(Collected data entries)
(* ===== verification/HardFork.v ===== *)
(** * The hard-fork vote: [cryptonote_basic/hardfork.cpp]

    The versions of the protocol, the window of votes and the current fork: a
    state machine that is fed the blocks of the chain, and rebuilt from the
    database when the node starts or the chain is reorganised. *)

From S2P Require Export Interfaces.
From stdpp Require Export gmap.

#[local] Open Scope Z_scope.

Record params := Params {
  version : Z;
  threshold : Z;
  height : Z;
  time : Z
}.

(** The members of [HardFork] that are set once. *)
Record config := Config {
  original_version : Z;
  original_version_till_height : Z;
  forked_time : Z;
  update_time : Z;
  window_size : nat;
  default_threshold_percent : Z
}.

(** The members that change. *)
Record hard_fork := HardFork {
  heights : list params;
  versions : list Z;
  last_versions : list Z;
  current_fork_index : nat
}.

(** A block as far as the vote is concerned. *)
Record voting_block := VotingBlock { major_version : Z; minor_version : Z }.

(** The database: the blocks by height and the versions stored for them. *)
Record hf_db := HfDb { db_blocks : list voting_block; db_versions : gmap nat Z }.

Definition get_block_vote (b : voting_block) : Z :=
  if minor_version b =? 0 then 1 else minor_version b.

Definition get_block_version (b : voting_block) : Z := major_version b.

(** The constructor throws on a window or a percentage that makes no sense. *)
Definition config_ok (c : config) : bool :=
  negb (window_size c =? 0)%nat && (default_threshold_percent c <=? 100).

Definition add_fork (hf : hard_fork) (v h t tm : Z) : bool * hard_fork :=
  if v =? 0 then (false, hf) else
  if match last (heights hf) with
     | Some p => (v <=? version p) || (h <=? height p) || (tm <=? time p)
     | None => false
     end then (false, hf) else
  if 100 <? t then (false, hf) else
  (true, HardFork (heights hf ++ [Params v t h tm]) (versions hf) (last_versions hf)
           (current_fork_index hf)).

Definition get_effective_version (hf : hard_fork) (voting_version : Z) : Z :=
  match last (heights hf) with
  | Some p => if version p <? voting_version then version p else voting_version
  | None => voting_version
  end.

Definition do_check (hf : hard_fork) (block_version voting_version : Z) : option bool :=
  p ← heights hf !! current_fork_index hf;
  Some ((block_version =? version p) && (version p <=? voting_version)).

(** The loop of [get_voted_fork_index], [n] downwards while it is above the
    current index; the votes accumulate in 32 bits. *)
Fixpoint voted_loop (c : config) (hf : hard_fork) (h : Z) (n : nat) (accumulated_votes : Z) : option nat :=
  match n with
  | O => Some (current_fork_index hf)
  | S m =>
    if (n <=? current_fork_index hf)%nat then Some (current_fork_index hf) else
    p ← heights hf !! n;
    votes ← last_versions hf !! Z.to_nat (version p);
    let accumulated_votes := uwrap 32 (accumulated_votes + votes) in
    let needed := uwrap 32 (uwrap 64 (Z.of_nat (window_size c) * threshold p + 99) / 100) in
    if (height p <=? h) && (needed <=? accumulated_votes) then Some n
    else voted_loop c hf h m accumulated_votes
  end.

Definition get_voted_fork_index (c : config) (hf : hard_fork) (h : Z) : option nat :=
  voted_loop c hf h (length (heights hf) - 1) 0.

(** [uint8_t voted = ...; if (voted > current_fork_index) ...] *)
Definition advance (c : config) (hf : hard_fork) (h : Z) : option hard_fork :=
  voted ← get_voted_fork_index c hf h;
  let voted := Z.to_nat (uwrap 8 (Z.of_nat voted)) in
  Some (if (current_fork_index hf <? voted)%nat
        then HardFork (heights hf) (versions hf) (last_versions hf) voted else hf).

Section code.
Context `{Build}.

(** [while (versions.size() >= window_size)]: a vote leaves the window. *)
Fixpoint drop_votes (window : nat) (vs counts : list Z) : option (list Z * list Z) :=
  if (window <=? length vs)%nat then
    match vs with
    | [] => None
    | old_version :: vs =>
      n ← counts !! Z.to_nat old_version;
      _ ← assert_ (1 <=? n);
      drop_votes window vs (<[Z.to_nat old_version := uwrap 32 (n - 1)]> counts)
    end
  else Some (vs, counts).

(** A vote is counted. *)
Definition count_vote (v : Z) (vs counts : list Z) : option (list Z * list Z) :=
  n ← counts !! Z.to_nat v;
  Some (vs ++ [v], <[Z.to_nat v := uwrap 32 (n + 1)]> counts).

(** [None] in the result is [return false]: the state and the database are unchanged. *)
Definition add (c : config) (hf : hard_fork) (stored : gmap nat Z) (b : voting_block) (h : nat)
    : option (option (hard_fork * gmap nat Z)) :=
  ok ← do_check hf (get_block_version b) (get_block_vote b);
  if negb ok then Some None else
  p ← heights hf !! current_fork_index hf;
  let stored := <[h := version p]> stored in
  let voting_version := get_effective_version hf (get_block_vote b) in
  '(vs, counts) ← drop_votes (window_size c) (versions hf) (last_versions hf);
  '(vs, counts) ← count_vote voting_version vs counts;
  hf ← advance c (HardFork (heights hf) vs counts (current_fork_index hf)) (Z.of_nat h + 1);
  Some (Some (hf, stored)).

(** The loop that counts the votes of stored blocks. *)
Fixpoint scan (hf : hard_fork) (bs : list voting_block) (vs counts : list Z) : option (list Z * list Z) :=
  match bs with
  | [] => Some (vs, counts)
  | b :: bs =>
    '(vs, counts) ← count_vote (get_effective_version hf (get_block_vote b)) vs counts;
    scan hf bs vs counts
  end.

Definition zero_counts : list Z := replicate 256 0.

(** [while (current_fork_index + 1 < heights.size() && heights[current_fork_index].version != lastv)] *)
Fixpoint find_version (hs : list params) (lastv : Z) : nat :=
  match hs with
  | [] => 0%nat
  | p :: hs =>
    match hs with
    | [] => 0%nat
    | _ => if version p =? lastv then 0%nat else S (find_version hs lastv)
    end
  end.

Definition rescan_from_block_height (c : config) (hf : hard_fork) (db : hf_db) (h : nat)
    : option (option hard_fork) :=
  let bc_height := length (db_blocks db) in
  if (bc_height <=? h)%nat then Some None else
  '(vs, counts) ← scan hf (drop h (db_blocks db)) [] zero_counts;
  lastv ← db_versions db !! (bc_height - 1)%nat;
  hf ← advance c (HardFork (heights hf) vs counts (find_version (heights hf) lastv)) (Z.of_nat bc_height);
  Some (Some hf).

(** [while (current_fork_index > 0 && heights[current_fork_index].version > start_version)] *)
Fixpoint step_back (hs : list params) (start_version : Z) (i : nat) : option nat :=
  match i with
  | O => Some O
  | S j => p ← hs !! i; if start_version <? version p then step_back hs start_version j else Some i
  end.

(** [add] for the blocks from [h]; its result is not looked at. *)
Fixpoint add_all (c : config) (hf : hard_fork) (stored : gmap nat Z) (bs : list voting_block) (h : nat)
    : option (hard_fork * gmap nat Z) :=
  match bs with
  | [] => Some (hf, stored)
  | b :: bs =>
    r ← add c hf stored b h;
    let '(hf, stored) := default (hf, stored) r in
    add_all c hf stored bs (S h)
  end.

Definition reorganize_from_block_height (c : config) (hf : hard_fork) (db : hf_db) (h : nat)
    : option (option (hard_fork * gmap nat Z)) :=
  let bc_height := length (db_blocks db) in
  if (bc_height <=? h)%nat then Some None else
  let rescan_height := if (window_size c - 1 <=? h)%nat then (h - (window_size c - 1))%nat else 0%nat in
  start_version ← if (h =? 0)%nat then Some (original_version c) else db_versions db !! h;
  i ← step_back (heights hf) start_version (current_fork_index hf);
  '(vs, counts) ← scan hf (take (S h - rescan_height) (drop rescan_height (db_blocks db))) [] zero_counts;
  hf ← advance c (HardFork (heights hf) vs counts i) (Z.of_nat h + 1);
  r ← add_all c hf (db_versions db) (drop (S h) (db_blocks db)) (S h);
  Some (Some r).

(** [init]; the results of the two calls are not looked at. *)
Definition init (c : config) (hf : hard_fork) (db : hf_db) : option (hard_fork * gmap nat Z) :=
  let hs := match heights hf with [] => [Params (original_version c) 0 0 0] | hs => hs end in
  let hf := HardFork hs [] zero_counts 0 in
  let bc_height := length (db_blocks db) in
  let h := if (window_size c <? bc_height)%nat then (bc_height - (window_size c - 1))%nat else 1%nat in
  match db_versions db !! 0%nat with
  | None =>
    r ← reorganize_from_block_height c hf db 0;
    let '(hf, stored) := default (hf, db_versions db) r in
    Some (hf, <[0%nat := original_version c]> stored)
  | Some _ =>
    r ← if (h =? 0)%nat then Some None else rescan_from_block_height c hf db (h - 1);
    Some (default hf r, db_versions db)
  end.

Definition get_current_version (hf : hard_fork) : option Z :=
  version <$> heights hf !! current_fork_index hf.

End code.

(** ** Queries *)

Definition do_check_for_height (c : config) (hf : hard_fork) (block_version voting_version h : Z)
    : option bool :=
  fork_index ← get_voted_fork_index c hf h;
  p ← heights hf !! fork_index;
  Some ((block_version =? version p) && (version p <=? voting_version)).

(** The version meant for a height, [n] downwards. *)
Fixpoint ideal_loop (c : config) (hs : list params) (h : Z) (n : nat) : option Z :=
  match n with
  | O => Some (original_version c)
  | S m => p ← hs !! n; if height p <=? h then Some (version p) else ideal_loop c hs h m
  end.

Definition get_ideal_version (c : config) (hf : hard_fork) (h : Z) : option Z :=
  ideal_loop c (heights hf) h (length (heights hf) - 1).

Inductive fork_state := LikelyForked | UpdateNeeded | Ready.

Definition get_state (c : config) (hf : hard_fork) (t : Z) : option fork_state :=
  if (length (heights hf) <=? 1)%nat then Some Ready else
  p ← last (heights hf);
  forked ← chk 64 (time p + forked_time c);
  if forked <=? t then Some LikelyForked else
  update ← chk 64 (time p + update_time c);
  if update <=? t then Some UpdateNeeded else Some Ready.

** Requirement **
Among the lines above, which contain the word "lastv"? Copy every one.

** Written solution **
(** [while (current_fork_index + 1 < heights.size() && heights[current_fork_index].version != lastv)] *)
Fixpoint find_version (hs : list params) (lastv : Z) : nat :=
    | _ => if version p =? lastv then 0%nat else S (find_version hs lastv)
  lastv ← db_versions db !! (bc_height - 1)%nat;
  hf ← advance c (HardFork (heights hf) vs counts (find_version (heights hf) lastv)) (Z.of_nat bc_height);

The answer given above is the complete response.